Data to process: Begin
(** * Extended-markdown / ADF conversion engine: a shallow embedding

    The development follows the TypeScript sources
    [src/parser/engines/MarkdownToAdfEngine.ts],
    [src/parser/markdown-to-adf/ASTBuilder.ts] and
    [src/utils/metadata-comments.ts].

    Text is a [string]: the sequence of the code units of the JavaScript
    string, for code units below 256.  JavaScript regular expressions are
    rendered as values of the type [Regex.re] and run by the backtracking
    matcher [Regex.m], which follows the order in which the ECMAScript
    matcher explores alternatives, so that the leftmost match and its capture
    groups are the ones the source obtains.  Where a comment quotes a
    pattern of the source, a blank is put between a star and a closing
    parenthesis that follows it. *)

From Stdlib Require Import String Ascii List ZArith Lia Bool Arith PeanoNat.
From Stdlib Require Import DecimalString Permutation.
Import ListNotations.

Local Open Scope string_scope.
Local Open Scope nat_scope.
Local Open Scope list_scope.

(** string concatenation, kept apart from list concatenation *)
Notation "a +++ b" := (String.append a b)
  (at level 60, right associativity).

(* ===================================================================== *)
(** ** Strings *)
(* ===================================================================== *)

Module Str.

(** [s.substring(0, n)] *)
Fixpoint take (n : nat) (s : string) : string :=
  match n, s with
  | S n', String a s' => String a (take n' s')
  | _, _ => EmptyString
  end.

(** [s.substring(n)] *)
Fixpoint drop (n : nat) (s : string) : string :=
  match n, s with
  | S n', String _ s' => drop n' s'
  | _, _ => s
  end.

(** [s.substring(i, j)] for [i <= j] *)
Definition sub (i j : nat) (s : string) : string := take (j - i) (drop i s).

Definition code (a : ascii) : nat := nat_of_ascii a.

Definition inRange (lo hi : ascii) (a : ascii) : bool :=
  (code lo <=? code a) && (code a <=? code hi).

Definition isDigit (a : ascii) : bool := inRange "0" "9" a.
Definition isLower (a : ascii) : bool := inRange "a" "z" a.
Definition isUpper (a : ascii) : bool := inRange "A" "Z" a.

(** the class [\w] *)
Definition isWord (a : ascii) : bool :=
  isLower a || isUpper a || isDigit a || Ascii.eqb a "_".

(** the class [\s] (white space and line terminators), which is also what
    [trim] removes: TAB, LF, VT, FF, CR, SP and NBSP. *)
Definition isSpace (a : ascii) : bool :=
  let n := code a in
  ((9 <=? n) && (n <=? 13)) || (n =? 32) || (n =? 160).

(** line terminators: LF and CR *)
Definition isLineTerminator (a : ascii) : bool :=
  (code a =? 10) || (code a =? 13).

Definition oneOf (cs : string) (a : ascii) : bool :=
  existsb (Ascii.eqb a) (list_ascii_of_string cs).

Definition noneOf (cs : string) (a : ascii) : bool := negb (oneOf cs a).

Fixpoint trimStart (s : string) : string :=
  match s with
  | String a s' => if isSpace a then trimStart s' else s
  | EmptyString => EmptyString
  end.

Fixpoint rev_acc (s acc : string) : string :=
  match s with
  | EmptyString => acc
  | String a s' => rev_acc s' (String a acc)
  end.

Definition rev (s : string) : string := rev_acc s EmptyString.

Definition trimEnd (s : string) : string := rev (trimStart (rev s)).

(** [s.trim()] *)
Definition trim (s : string) : string := trimEnd (trimStart s).

(** [s.startsWith(p)] *)
Definition startsWith (p s : string) : bool := String.prefix p s.

(** [s.includes(p)] *)
Fixpoint includes (p s : string) : bool :=
  String.prefix p s ||
  match s with
  | EmptyString => false
  | String _ s' => includes p s'
  end.

Definition nl : string := String (ascii_of_nat 10) EmptyString.

(** the double quote *)
Definition dq : ascii := ascii_of_nat 34.
Definition dqs : string := String dq EmptyString.

(** any character but a line terminator: the class of the dot *)
Definition isDot (a : ascii) : bool := negb (isLineTerminator a).

Definition isAlpha (a : ascii) : bool := isLower a || isUpper a.
Definition isAlnum (a : ascii) : bool := isAlpha a || isDigit a.

(** decimal rendering of an integer, as [Number.prototype.toString] gives
    it for integers of safe magnitude *)
Definition ofZ (z : Z) : string :=
  match z with
  | Z0 => "0"
  | Zpos p => NilEmpty.string_of_uint (Pos.to_uint p)
  | Zneg p => "-" +++ NilEmpty.string_of_uint (Pos.to_uint p)
  end.

Definition isEmpty (s : string) : bool :=
  match s with EmptyString => true | _ => false end.

End Str.

(* ===================================================================== *)
(** ** Regular expressions *)
(* ===================================================================== *)

Module Regex.

Inductive re : Type :=
| Eps                               (* the empty pattern *)
| Chr (p : ascii -> bool)           (* one character of a class *)
| Seq (a b : re)                    (* ab *)
| Alt (a b : re)                    (* a|b *)
| Star (greedy : bool) (a : re)     (* a* when greedy, a*? otherwise *)
| Grp (n : nat) (a : re)            (* capture group number n *)
| Bol                               (* ^ *)
| Eol                               (* $ *)
| BolM                              (* ^ under the m flag *)
| EolM                              (* $ under the m flag *)
| NotAhead (a : re)                 (* (?!a) *)
| NotBehind (p : ascii -> bool).    (* (?<!c) for one character class *)

(** capture number -> (start, end) *)
Definition caps := list (nat * (nat * nat)).

Record Match := mkMatch { index : nat; stop : nat; groups : caps }.

Fixpoint lit (w : string) : re :=
  match w with
  | EmptyString => Eps
  | String a w' => Seq (Chr (Ascii.eqb a)) (lit w')
  end.

Definition plus (g : bool) (a : re) : re := Seq a (Star g a).
Definition opt (a : re) : re := Alt a Eps.

Fixpoint rep (n : nat) (a : re) : re :=
  match n with
  | 0 => Eps
  | S n' => Seq a (rep n' a)
  end.

Fixpoint seqs (rs : list re) : re :=
  match rs with
  | [] => Eps
  | r :: rs' => Seq r (seqs rs')
  end.

Fixpoint alts (rs : list re) : re :=
  match rs with
  | [] => NotAhead Eps
  | [r] => r
  | r :: rs' => Alt r (alts rs')
  end.

(** least number of characters a match consumes *)
Fixpoint minlen (r : re) : nat :=
  match r with
  | Chr _ => 1
  | Seq a b => minlen a + minlen b
  | Alt a b => Nat.min (minlen a) (minlen b)
  | Grp _ a => minlen a
  | _ => 0
  end.

Definition K := nat -> caps -> option (nat * caps).

Section StarLoop.

(** one iteration: the matcher of the starred pattern *)
Variable step : nat -> caps -> K -> option (nat * caps).
Variable greedy : bool.
Variable k : K.

(** The iterations of a star.  An iteration that consumes nothing is
    rejected; [fuel] is the number of characters left, and so bounds
    the number of iterations. *)
Fixpoint starLoop (fuel : nat) (i : nat) (c : caps) {struct fuel}
  : option (nat * caps) :=
  match fuel with
  | 0 => k i c
  | S fuel' =>
      if greedy then
        match step i c (fun j c' =>
                          if i <? j then starLoop fuel' j c' else None)
        with
        | Some x => Some x
        | None => k i c
        end
      else
        match k i c with
        | Some x => Some x
        | None =>
            step i c (fun j c' =>
                        if i <? j then starLoop fuel' j c' else None)
        end
  end.

End StarLoop.

Section Matcher.

Variable s : string.

(** [m r i c k]: match [r] at offset [i] with captures [c], then continue
    with [k]; [None] makes the matcher backtrack. *)
Fixpoint m (r : re) (i : nat) (c : caps) (k : K) {struct r}
  : option (nat * caps) :=
  match r with
  | Eps => k i c
  | Chr p =>
      match String.get i s with
      | Some a => if p a then k (S i) c else None
      | None => None
      end
  | Seq a b => m a i c (fun j c' => m b j c' k)
  | Alt a b =>
      match m a i c k with
      | Some x => Some x
      | None => m b i c k
      end
  | Star g a => starLoop (m a) g k (String.length s - i) i c
  | Grp n a => m a i c (fun j c' => k j ((n, (i, j)) :: c'))
  | Bol => if i =? 0 then k i c else None
  | Eol => if i =? String.length s then k i c else None
  | BolM =>
      match i with
      | 0 => k i c
      | S i' =>
          match String.get i' s with
          | Some a => if Str.isLineTerminator a then k i c else None
          | None => None
          end
      end
  | EolM =>
      match String.get i s with
      | Some a => if Str.isLineTerminator a then k i c else None
      | None => if i =? String.length s then k i c else None
      end
  | NotAhead a =>
      match m a i c (fun j c' => Some (j, c')) with
      | Some _ => None
      | None => k i c
      end
  | NotBehind p =>
      match i with
      | 0 => k i c
      | S i' =>
          match String.get i' s with
          | Some a => if p a then None else k i c
          | None => k i c
          end
      end
  end.

Definition matchAt (r : re) (i : nat) : option Match :=
  match m r i [] (fun j c => Some (j, c)) with
  | Some (j, c) => Some (mkMatch i j c)
  | None => None
  end.

(** leftmost match at an offset in [i, i + fuel] *)
Fixpoint search (r : re) (fuel : nat) (i : nat) : option Match :=
  match matchAt r i with
  | Some mt => Some mt
  | None =>
      match fuel with
      | 0 => None
      | S fuel' => search r fuel' (S i)
      end
  end.

(** [r.exec(s)] with [lastIndex = from] *)
Definition execFrom (r : re) (from : nat) : option Match :=
  if String.length s <? from then None
  else search r (String.length s - from) from.

(** [s.match(r)] and [r.exec(s)] for a pattern without the g flag *)
Definition exec (r : re) : option Match := execFrom r 0.

(** [r.test(s)] *)
Definition test (r : re) : bool :=
  match exec r with Some _ => true | None => false end.

(** [match[0]] *)
Definition matched (mt : Match) : string := Str.sub (index mt) (stop mt) s.

Fixpoint lookup (n : nat) (c : caps) : option (nat * nat) :=
  match c with
  | [] => None
  | (n', ij) :: c' => if n =? n' then Some ij else lookup n c'
  end.

(** [match[n]]: [None] when the group did not take part in the match *)
Definition group (n : nat) (mt : Match) : option string :=
  match lookup n (groups mt) with
  | Some (i, j) => Some (Str.sub i j s)
  | None => None
  end.

(** [match[n]] for a group that always takes part *)
Definition group' (n : nat) (mt : Match) : string :=
  match group n mt with Some g => g | None => EmptyString end.

(** successive matches of a pattern with the g flag, [lastIndex] moving to
    the end of each match (one further after an empty match) *)
Fixpoint allFrom (r : re) (fuel : nat) (from : nat) : list Match :=
  match execFrom r from with
  | None => []
  | Some mt =>
      mt :: match fuel with
            | 0 => []
            | S fuel' =>
                allFrom r fuel'
                  (if stop mt =? index mt then S (stop mt) else stop mt)
            end
  end.
Lemma solve_prints_witness :
  @service_answers Stub.running None (Stub.world Stub.diet) = Some (Stub.response, RUNNING) ∧
  stdout (@Optimizer.solve Stub.running None "" (Stub.world Stub.diet)).2 = [].
Proof.
  assert (@service_answers Stub.running None (Stub.world Stub.diet)
          = Some (Stub.response, RUNNING)) as Hans by (vm_compute; reflexivity).
  split; [exact Hans |].
  exact (@solve_prints Stub.running None "" (Stub.world Stub.diet) Stub.response RUNNING Hans).
Defined.

Lemma solve_closes_inputs_witness :
  ∃ inputs w1,
    @Optimizer.assemble_inputs Stub.processed (Some Scenario.columns)
      (Stub.world Stub.diet) = (Ok inputs, w1) ∧
    @service_answers Stub.processed (Some Scenario.columns) (Stub.world Stub.diet)
    = Some (Stub.response, PROCESSED) ∧
    ∀ n i, (n, i) ∈ inputs →
      is_closed (@Optimizer.solve Stub.processed (Some Scenario.columns) ""
                   (Stub.world Stub.diet)).2 i.
Proof.
  eexists _, _. split; [vm_compute; reflexivity |].
  assert (@service_answers Stub.processed (Some Scenario.columns) (Stub.world Stub.diet)
          = Some (Stub.response, PROCESSED)) as Hans by (vm_compute; reflexivity).
  split; [exact Hans |].
  eapply (@solve_closes_inputs Stub.processed (Some Scenario.columns) ""
            (Stub.world Stub.diet) _ _ Stub.response); [| exact Hans].
  vm_compute. reflexivity.
Defined.
(** * QuickNote_BE: the media-to-summary pipeline orchestrator

    A shallow embedding of [app/services/summarize.py] ([run_pipeline])
    and of the [Transcriber] class of [app/pipelines/summarizer.py].

    Conventions of the embedding.
    - A run is a computation in the monad [M]: it emits a trace of
      [Action]s (audit events, collaborator calls, filesystem effects)
      and ends by continuing, by a Python [return] or by a raised
      exception.
    - The external collaborators (converter, enhancer, speech model,
      language model, chunker, filesystem) are the fields of a [World];
      theorems quantify over every world.
    - Python [str] is [string], one character per code point below 256.
    - Console output ([print]) is not part of the model. *)

From Stdlib Require Import ZArith Ascii String List Bool Lia.
From stdpp Require Import base option list strings gmap.

Local Open Scope string_scope.
Local Open Scope list_scope.

(** ** Python text *)

Module Py.

(** [str.lower] on code points below 256: A-Z and the accented capitals
    0xC0-0xDE (0xD7, the multiplication sign, apart) move up by 32. *)
Definition lower_char (c : ascii) : ascii :=
  let n := nat_of_ascii c in
  if ((65 <=? n)%nat && (n <=? 90)%nat)
     || ((192 <=? n)%nat && (n <=? 222)%nat && negb (n =? 215)%nat)
  then ascii_of_nat (n + 32) else c.

Fixpoint lower (s : string) : string :=
  match s with
  | EmptyString => EmptyString
  | String c s' => String (lower_char c) (lower s')
  end.

(** [str.isspace] for one character below 256. *)
Definition isspace (c : ascii) : bool :=
  let n := nat_of_ascii c in
  ((9 <=? n)%nat && (n <=? 13)%nat) || ((28 <=? n)%nat && (n <=? 32)%nat)
  || (n =? 133)%nat || (n =? 160)%nat.

Fixpoint lstrip (s : string) : string :=
  match s with
  | EmptyString => EmptyString
  | String c s' => if isspace c then lstrip s' else s
  end.

Fixpoint rstrip (s : string) : string :=
  match s with
  | EmptyString => EmptyString
  | String c s' =>
      match rstrip s' with
      | EmptyString => if isspace c then EmptyString else String c EmptyString
      | r => String c r
      end
  end.

(** [str.strip()] without argument. *)
Definition strip (s : string) : string := rstrip (lstrip s).

(** Truth value of a [str]: the empty string is false. *)
Definition truthy (s : string) : bool :=
  match s with EmptyString => false | _ => true end.

(** [len(s)] *)
Definition len (s : string) : Z := Z.of_nat (String.length s).

(** [x in xs] for a list of strings. *)
Definition str_in (x : string) (xs : list string) : bool :=
  existsb (String.eqb x) xs.

(** Split at the last occurrence of [c] (the text before it, the text
    after it); [None] when [c] does not occur: [str.rfind] with slicing. *)
Fixpoint rsplit (c : ascii) (s : string) : option (string * string) :=
  match s with
  | EmptyString => None
  | String a s' =>
      match rsplit c s' with
      | Some (b, t) => Some (String a b, t)
      | None => if Ascii.eqb a c then Some (EmptyString, s') else None
      end
  end.

(** A Python exception object: its class and its [str(e)]. *)
Record Exn := mkExn { exn_class : string; exn_msg : string }.

(** The result of a call that may raise. *)
Inductive Result (A : Type) : Type :=
| Ok (a : A)
| Raises (e : Exn).
Arguments Ok {A} a.
Arguments Raises {A} e.

(** The values that travel in audit-event fields and in the returned dict. *)
#[local] Set Warnings "-register-all".
Inductive Val : Type :=
| VNone
| VBool (b : bool)
| VInt (z : Z)
| VStr (s : string)
| VList (l : list Val)
| VDict (kvs : list (Val * Val)).

End Py.

(** ** Paths ([pathlib.Path]) *)

Module Path.

(** A path is its normalised text ([str(p)]). *)
Definition t := string.

(** [p.name]: the final component. *)
Definition name (p : t) : string :=
  match Py.rsplit "/" p with
  | Some (_, n) => n
  | None => p
  end.

(** [p.suffix]: from the last dot of the name, when that dot is neither
    the first nor the last character of the name. *)
Definition suffix (p : t) : string :=
  match Py.rsplit "." (name p) with
  | Some (b, e) =>
      if Py.truthy b && Py.truthy e then String "." e else EmptyString
  | None => EmptyString
  end.

(** [p.stem]: the name without its suffix. *)
Definition stem (p : t) : string :=
  match Py.rsplit "." (name p) with
  | Some (b, e) => if Py.truthy b && Py.truthy e then b else name p
  | None => name p
  end.

(** [dir / child] *)
Definition join (dir : t) (child : string) : t := dir +:+ "/" +:+ child.

End Path.

(** ** Audit events and the trace of a run *)

(** One audit record, as passed to [logger.log(stage, severity, message,
    **fields)]. *)
Record StageEvent := mkEvent {
  stage : string;
  severity : string;
  message : string;
  fields : list (string * Py.Val)
}.

(** What the language model answers: its [.text] may itself raise. *)
Record Response := mkResponse { resp_text : Py.Result string }.

(** The dict a successful [whisper] transcription returns. *)
Record WhisperResult := mkWhisperResult {
  wr_text : string;
  wr_language : string
}.

(** The cluster map: cluster id to the chunks of the cluster. *)
Abbreviation Clusters := (gmap Z (list string)).

(** The returned value of [run_pipeline]: a Python dict with string keys. *)
Abbreviation Dict := (gmap string Py.Val).

(** Every observable effect of a run, in the order it happens. *)
Inductive Action : Type :=
| Log (e : StageEvent)
| Save
| Mkdir (dir : Path.t)
| ConvertVideo (src dst : Path.t)
| ConvertAudio (src dst : Path.t)
| Enhance (audio : option Path.t) (aggressive : bool)
| NewTranscriber (model_name : string)
| NewSummarizer
| WhisperTranscribe (file : string) (language : option string)
| GenerateContent (prompt : string)
| ChunkText (text : string) (chunk_size : Z)
| ClusterChunks (chunks : list string)
| GetFinalSummary (clusters : Clusters) (language : string)
| Unlink (file : Path.t).

(** ** The monad of runs: a trace, and how control leaves *)

Inductive Outcome (A : Type) : Type :=
| Continue (a : A)
| Return (d : Dict)
| Raise (e : Py.Exn).
Arguments Continue {A} a.
Arguments Return {A} d.
Arguments Raise {A} e.

Definition M (A : Type) : Type := (list Action * Outcome A)%type.

#[global] Instance M_ret : MRet M := λ A a, ([], Continue a).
Data to process: End
_Exercise objective_
In the records above, copy exactly the lines from the one that contains "Inductive Outcome (A" through the last, and nothing else.

_Result of this exercise_
Inductive Outcome (A : Type) : Type :=
| Continue (a : A)
| Return (d : Dict)
| Raise (e : Py.Exn).
Arguments Continue {A} a.
Arguments Return {A} d.
Arguments Raise {A} e.

Definition M (A : Type) : Type := (list Action * Outcome A)%type.

#[global] Instance M_ret : MRet M := λ A a, ([], Continue a).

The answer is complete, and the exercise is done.